Evaluation tasks span ASR (VoxPopuli-ASR, CoVoST2 [CER]), AST (CoVoST2, FLEURS zero-shot), and S2ST (CVSS T, via ASR-BLEU). Key metrics:

• ASR: Word Error Rate (WER), Character Error Rate (CER)
• AST/S2ST: BLEU, ASR-BLEU
• Voice Quality: DNSMOS for audio quality, cosine similarity and subjective (SMOS) for voice similarity and acoustic consistency

A summary of key results for 8B AudioPaLM variants:

Model	CoVoST2 AST BLEU$\uparrow$	CVSS S2ST ASR-BLEU$\uparrow$	VoxPopuli ASR WER$\downarrow$
Whisper Large-v2 (1.5B)	29.1	–	13.6
mSLAM-CTC (2B)	25.2	–	9.1
USM-M (2B)	30.7	–	–
Translatotron 2 + TTS aug	–	25.6	–
AudioPaLM 8B AST	35.4	–	11.1
AudioPaLM 8B S2ST	36.2	32.5	16.0
AudioPaLM-2 8B AST	37.8	–	9.8

On FLEURS zero-shot AST, AudioPaLM-2 8B AST achieved BLEU=28.6 on AST-observed languages (29), and BLEU=20.7 on ASR-only observed languages (26), outperforming Whisper Large-v2 trained with far more AST/ASR data. In CVSS-T S2ST, AudioPaLM matches or exceeds objective and subjective metrics for both audio quality and voice similarity, with acoustic consistency (cosine) of 0.81 versus 0.54 for ground-truth (Rubenstein et al., 2023).

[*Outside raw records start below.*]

(* ===== verification/Config.v ===== *)
(** * Runtime configuration (src/src/config.rs)

    The configuration tree with its defaults, the conversion from a
    ConfigMap, and the watcher that publishes the current configuration on a
    watch channel.  The YAML reader and writer ([serde_saphyr]) are
    parameters. *)

From stdpp Require Import base option gmap strings list.
From S2P Require Import Prelude Strs Errors.
Local Open Scope string_scope.

Definition CONFIG_MAP_DATA_NAME : string := "runtimeConfig".
Definition DEFAULT_CONTAINER_REPO : string := "ghcr.io/alex-karpenko/git-events-runner".
Definition quote : string := String (Ascii.ascii_of_nat 34) EmptyString.
Definition DEFAULT_SERVICE_ACCOUNT_NAME_TEMPLATE : string :=
  "{{ include " ^^ quote ^^ "git-events-runner.actionJobServiceAccountName" ^^ quote ^^ " . }}".
Definition DEFAULT_CLONER_IMAGE_NAME : string := "gitrepo-cloner".
Definition DEFAULT_CLONER_CONTAINER_NAME : string := "action-cloner".
Definition DEFAULT_WORKER_IMAGE_NAME : string := "action-worker".
Definition DEFAULT_WORKER_CONTAINER_NAME : string := "action-worker".
Definition DEFAULT_WORKER_ENV_VARIABLES_PREFIX : string := "ACTION_JOB_".
Definition DEFAULT_ACTION_WORKDIR_MOUNT_PATH : string := "/action_workdir".
Definition DEFAULT_ACTION_WORKDIR_VOLUME_NAME : string := "action-workdir".
Definition DEFAULT_WEBHOOK_TRIGGER_AUTH_HEADER : string := "x-trigger-auth".
Definition DEFAULT_TTL_SECONDS_AFTER_FINISHED : Z := 7200.
Definition DEFAULT_ACTIVE_DEADLINE_SECONDS : Z := 3600.
Definition DEFAULT_MAX_RUNNING_ACTION_JOBS : Z := 16.
Definition DEFAULT_ACTION_JOB_WAITING_TIMEOUT_SECONDS : Z := 300.

(** The version of src/Cargo.toml, which [env!] inlines. *)
Definition CARGO_PKG_VERSION : string := "0.5.0".

(** ** The configuration tree *)

Record ActionWorkdirConfig := {
  mount_path : string;
  volume_name : string }.

Record ActionContainersClonerConfig := {
  cloner_name : string;
  cloner_image : string }.

Record ActionContainersWorkerConfig := {
  worker_name : string;
  worker_image : string;
  variables_prefix : string }.

Record ActionContainersConfig := {
  cc_cloner : ActionContainersClonerConfig;
  cc_worker : ActionContainersWorkerConfig }.

Record ActionConfig := {
  max_running_jobs : Z; (* usize *)
  job_waiting_timeout_seconds : Z; (* u64 *)
  default_service_account : option string;
  active_deadline_seconds : Z; (* i64 *)
  ttl_seconds_after_finished : Z; (* i32 *)
  ac_workdir : ActionWorkdirConfig;
  ac_containers : ActionContainersConfig }.

Record TriggerWebhookConfig := { default_auth_header : string }.

Record TriggerConfig := { tc_webhook : TriggerWebhookConfig }.

Record RuntimeConfig := {
  rc_action : ActionConfig;
  rc_trigger : TriggerConfig }.

#[export] Instance ActionWorkdirConfig_eq_dec : EqDecision ActionWorkdirConfig.
Proof. solve_decision. Defined.
#[export] Instance ActionContainersClonerConfig_eq_dec : EqDecision ActionContainersClonerConfig.
Proof. solve_decision. Defined.
#[export] Instance ActionContainersWorkerConfig_eq_dec : EqDecision ActionContainersWorkerConfig.
Proof. solve_decision. Defined.
#[export] Instance ActionContainersConfig_eq_dec : EqDecision ActionContainersConfig.
Proof. solve_decision. Defined.
#[export] Instance ActionConfig_eq_dec : EqDecision ActionConfig.
Proof. solve_decision. Defined.
#[export] Instance TriggerWebhookConfig_eq_dec : EqDecision TriggerWebhookConfig.
Proof. solve_decision. Defined.
#[export] Instance TriggerConfig_eq_dec : EqDecision TriggerConfig.
Proof. solve_decision. Defined.
#[export] Instance RuntimeConfig_eq_dec : EqDecision RuntimeConfig.
Proof. solve_decision. Defined.

(** ** Defaults *)

Definition ActionWorkdirConfig_default : ActionWorkdirConfig := {|
  mount_path := DEFAULT_ACTION_WORKDIR_MOUNT_PATH;
  volume_name := DEFAULT_ACTION_WORKDIR_VOLUME_NAME |}.

Definition ActionContainersClonerConfig_default : ActionContainersClonerConfig := {|
  cloner_name := DEFAULT_CLONER_CONTAINER_NAME;
  cloner_image := DEFAULT_CONTAINER_REPO ^^ "/" ^^ DEFAULT_CLONER_IMAGE_NAME ^^ ":v" ^^ CARGO_PKG_VERSION |}.

Definition ActionContainersWorkerConfig_default : ActionContainersWorkerConfig := {|
  worker_name := DEFAULT_WORKER_CONTAINER_NAME;
  worker_image := DEFAULT_CONTAINER_REPO ^^ "/" ^^ DEFAULT_WORKER_IMAGE_NAME ^^ ":v" ^^ CARGO_PKG_VERSION;
  variables_prefix := DEFAULT_WORKER_ENV_VARIABLES_PREFIX |}.

Definition ActionContainersConfig_default : ActionContainersConfig := {|
  cc_cloner := ActionContainersClonerConfig_default;
  cc_worker := ActionContainersWorkerConfig_default |}.

Definition ActionConfig_default : ActionConfig := {|
  ac_workdir := ActionWorkdirConfig_default;
  ac_containers := ActionContainersConfig_default;
  default_service_account := None;
  ttl_seconds_after_finished := DEFAULT_TTL_SECONDS_AFTER_FINISHED;
  active_deadline_seconds := DEFAULT_ACTIVE_DEADLINE_SECONDS;
  max_running_jobs := DEFAULT_MAX_RUNNING_ACTION_JOBS;
  job_waiting_timeout_seconds := DEFAULT_ACTION_JOB_WAITING_TIMEOUT_SECONDS |}.

Definition TriggerWebhookConfig_default : TriggerWebhookConfig := {|
  default_auth_header := DEFAULT_WEBHOOK_TRIGGER_AUTH_HEADER |}.

Definition TriggerConfig_default : TriggerConfig := {|
  tc_webhook := TriggerWebhookConfig_default |}.

Definition RuntimeConfig_default : RuntimeConfig := {|
  rc_action := ActionConfig_default;
  rc_trigger := TriggerConfig_default |}.

(** ** ConfigMaps and the watcher *)

(** The fields of a Kubernetes ConfigMap the program reads. *)
Record ConfigMap := {
  cm_namespace : option string;
  cm_name : option string;
  cm_data : option (gmap string string) }.

Inductive YamlConfigOpts : Type := Raw | HelmTemplate.

Section Config.
Variable from_yaml : string -> result string RuntimeConfig.
Variable to_yaml : RuntimeConfig -> result string string.

(** [impl TryFrom<ConfigMap> for RuntimeConfig] *)
Definition try_from_config_map (value : ConfigMap) : result Error RuntimeConfig :=
  match unwrap_or ∅ (cm_data value) !! CONFIG_MAP_DATA_NAME with
  | Some config_data =>
      match from_yaml config_data with
      | Ok config => Ok config
      | Err err => Err (ConfigDeserializationError err)
      end
  | None => Err RuntimeConfigFormatError
  end.

(** The configuration loaded at start, from the answer of [cm_api.get]. *)
Definition initial_config (fetched : result KubeErr ConfigMap) : RuntimeConfig :=
  match fetched with
  | Ok cm =>
      match try_from_config_map cm with
      | Ok config => config
      | Err _ => RuntimeConfig_default
      end
  | Err _ => RuntimeConfig_default
  end.

(** One item of the ConfigMap stream: the value of the channel afterwards.
    The key for the log line unwraps the namespace and the name. *)
Definition on_config_map (current : RuntimeConfig) (cm : result string ConfigMap)
    : outcome RuntimeConfig :=
  match cm with
  | Ok cm =>
      match cm_namespace cm, cm_name cm with
      | Some _, Some _ =>
          match try_from_config_map cm with
          | Ok config => Ret config
          | Err _ => Ret current
          end
      | _, _ => Panic
      end
  | Err _ => Ret current
  end.

Fixpoint watch_config_maps (current : RuntimeConfig) (stream : list (result string ConfigMap))
    : outcome RuntimeConfig :=
  match stream with
  | [] => Ret current
  | cm :: stream =>
      match on_config_map current cm with
      | Ret config => watch_config_maps config stream
      | Panic => Panic
      end
  end.

(** [RuntimeConfig::init_and_watch], up to the last stream item seen: the
    value of the channel, which is what [get] and [channel] hand out. *)
Definition init_and_watch (fetched : result KubeErr ConfigMap)
    (stream : list (result string ConfigMap)) : outcome RuntimeConfig :=
  watch_config_maps (initial_config fetched) stream.

(** ** The cell

    [CONFIG_TX_CHANNEL]: a cell for the sender of the watch channel, set once
    by the spawned [init_and_watch]; what is kept here is the channel's
    value.  [get] (through [channel] and [get_from_watch_channel]) unwraps the
    cell. *)
Definition ConfigCell : Type := option RuntimeConfig.

Definition config_get (cell : ConfigCell) : outcome RuntimeConfig :=
  match cell with Some config => Ret config | None => Panic end.

(** The start of [init_and_watch]: the cell is set, unless it is already, and
    holds the default until the ConfigMap was fetched; then [send_replace]. *)
Definition config_set_default (cell : ConfigCell) : ConfigCell :=
  match cell with None => Some RuntimeConfig_default | Some config => Some config end.

Definition send_replace (config : RuntimeConfig) (cell : ConfigCell) : outcome ConfigCell :=
  match cell with Some _ => Ret (Some config) | None => Panic end.

(** The states of the cell that readers can see, in order. *)
Definition config_states (fetched : result KubeErr ConfigMap) (cell : ConfigCell)
    : list ConfigCell :=
  let set := config_set_default cell in
  match send_replace (initial_config fetched) set with
  | Ret initial => [cell; set; initial]
  | Panic => [cell; set]
  end.

(** [RuntimeConfig::default_as_yaml_string] *)
Definition helm_template_config : RuntimeConfig := {|
  rc_action := {|
    max_running_jobs := max_running_jobs ActionConfig_default;
    job_waiting_timeout_seconds := job_waiting_timeout_seconds ActionConfig_default;
    default_service_account := Some DEFAULT_SERVICE_ACCOUNT_NAME_TEMPLATE;
    active_deadline_seconds := active_deadline_seconds ActionConfig_default;
    ttl_seconds_after_finished := ttl_seconds_after_finished ActionConfig_default;
    ac_workdir := ActionWorkdirConfig_default;
    ac_containers := {|
      cc_cloner := {|
        cloner_name := DEFAULT_CLONER_CONTAINER_NAME;
        cloner_image := DEFAULT_CONTAINER_REPO ^^ "/" ^^ DEFAULT_CLONER_IMAGE_NAME ^^ ":"
          ^^ "{{ .Chart.AppVersion }}" |};
      cc_worker := {|
        worker_name := DEFAULT_WORKER_CONTAINER_NAME;
        worker_image := DEFAULT_CONTAINER_REPO ^^ "/" ^^ DEFAULT_WORKER_IMAGE_NAME ^^ ":"
          ^^ "{{ .Chart.AppVersion }}";
        variables_prefix := DEFAULT_WORKER_ENV_VARIABLES_PREFIX |} |} |};
  rc_trigger := TriggerConfig_default |}.

Definition default_as_yaml_string (opts : YamlConfigOpts) : result Error string :=
  let config := match opts with
                | Raw => RuntimeConfig_default
                | HelmTemplate => helm_template_config
                end in
  map_err ConfigSerializationError (to_yaml config).

(** ** What the watcher guarantees *)

(** The configuration an item of the stream carries, when it carries one. *)
Definition valid_config (cm : result string ConfigMap) : option RuntimeConfig :=
  match cm with
  | Ok cm => match try_from_config_map cm with Ok config => Some config | Err _ => None end
  | Err _ => None
  end.

(** Objects of the API server have a name, and ConfigMaps a namespace. *)
Definition named (cm : result string ConfigMap) : Prop :=
  match cm with
  | Ok cm => is_Some (cm_namespace cm) /\ is_Some (cm_name cm)
  | Err _ => True
  end.

Lemma on_config_map_named current cm :
  named cm -> on_config_map current cm = Ret (unwrap_or current (valid_config cm)).
Proof.
  unfold named, on_config_map, valid_config.
  destruct cm as [cm|]; [|done]. intros [[? ->] [? ->]].
  by destruct (try_from_config_map cm) as [config|err].
Qed.

(** Reading the configuration while it is being set up: before the spawned
    task has run, [get] panics; from its first step on it never does, and
    answers the default until the ConfigMap was fetched, then what was
    fetched. *)
Theorem config_cell_spec fetched :
  config_get <$> config_states fetched None
  = [Panic; Ret RuntimeConfig_default; Ret (initial_config fetched)].
Proof. done. Qed.

(** The channel holds the last valid configuration: items that fail to
    parse, lack the [runtimeConfig] key or are stream errors change nothing,
    and until a valid item arrives the initially fetched configuration (or
    the default) stays. *)
Theorem init_and_watch_last_valid fetched stream :
  Forall named stream ->
  init_and_watch fetched stream
  = Ret (unwrap_or (initial_config fetched) (last (omap valid_config stream))).
Proof.
  unfold init_and_watch. generalize (initial_config fetched) as current.
  induction stream as [|cm stream IH]; intros current Hall; [done|].
  inversion Hall; subst. simpl watch_config_maps.
  rewrite on_config_map_named, IH by done.
  rewrite omap_cons_eq. destruct (valid_config cm); [|done].
  rewrite last_cons. by destruct (last (omap valid_config stream)).
Qed.
End Config.

(** The hypothesis of [init_and_watch_last_valid] holds for a stream with one
    broken and one good item. *)
Definition example_yaml (s : string) : result string RuntimeConfig :=
  if String.eqb s "good" then Ok helm_template_config else Err "bad document".

Definition example_cm (s : string) : ConfigMap := {|
  cm_namespace := Some "default"; cm_name := Some "config";
  cm_data := Some {[ CONFIG_MAP_DATA_NAME := s ]} |}.

Lemma init_and_watch_last_valid_witness :
  init_and_watch example_yaml (Err (KOther "no connection"))
    [Ok (example_cm "good"); Ok (example_cm "broken"); Err "watch error"]
  = Ret helm_template_config.
Proof.
  rewrite (init_and_watch_last_valid example_yaml).
  - vm_compute. reflexivity.
  - repeat constructor; eauto.
Defined.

5. Case Studies: Zero-Shot Transfer and Cross-Speaker Translation

AudioPaLM demonstrates robust zero-shot AST into languages with no parallel AST training data, yielding BLEU>15 on languages such as Maltese, Occitan, and Pashto. The model also retains high-fidelity voice transfer, preserving voice characteristics across language boundaries, closely matching ground-truth TTS in subjective ratings.

6. Limitations and Future Directions

AudioPaLM’s performance depends critically on the quality of the audio tokenizer. Ablation studies show substantial gains when advancing from w2v-BERT to USM-v2 tokenizers. The finetuning procedure necessitates updating the entire model; attempting to freeze PaLM-2 (as in adapter-based multimodal approaches) disrupts integration of audio tokens, increasing risk of catastrophic forgetting. Model behavior reflects training data biases, with underperformance possible for underrepresented accents, languages, or noisy conditions.

Future work includes systematic audio token studies (redundancy, fidelity, rate), expanding generative evaluation beyond ASR/AST (e.g., open-domain spoken dialog), improving fairness and robustness through balanced corpora or debiasing, and potential integration with vision and other modalities to build fully multimodal "listen, see, and speak" agents (Rubenstein et al., 2023).

7. Significance and Implications

AudioPaLM evidences that large, unified, decoder-only models initialized from extensive text pretraining can, via introduction of discrete audio tokenization and finetuning on mixed speech-text tasks, achieve state-of-the-art or competitive performance on multilingual speech recognition, translation, and voice conversion. This architecture offers a scalable paradigm, capable of zero-shot transfer across languages and speakers, and provides a modular foundation for further multimodal extensions.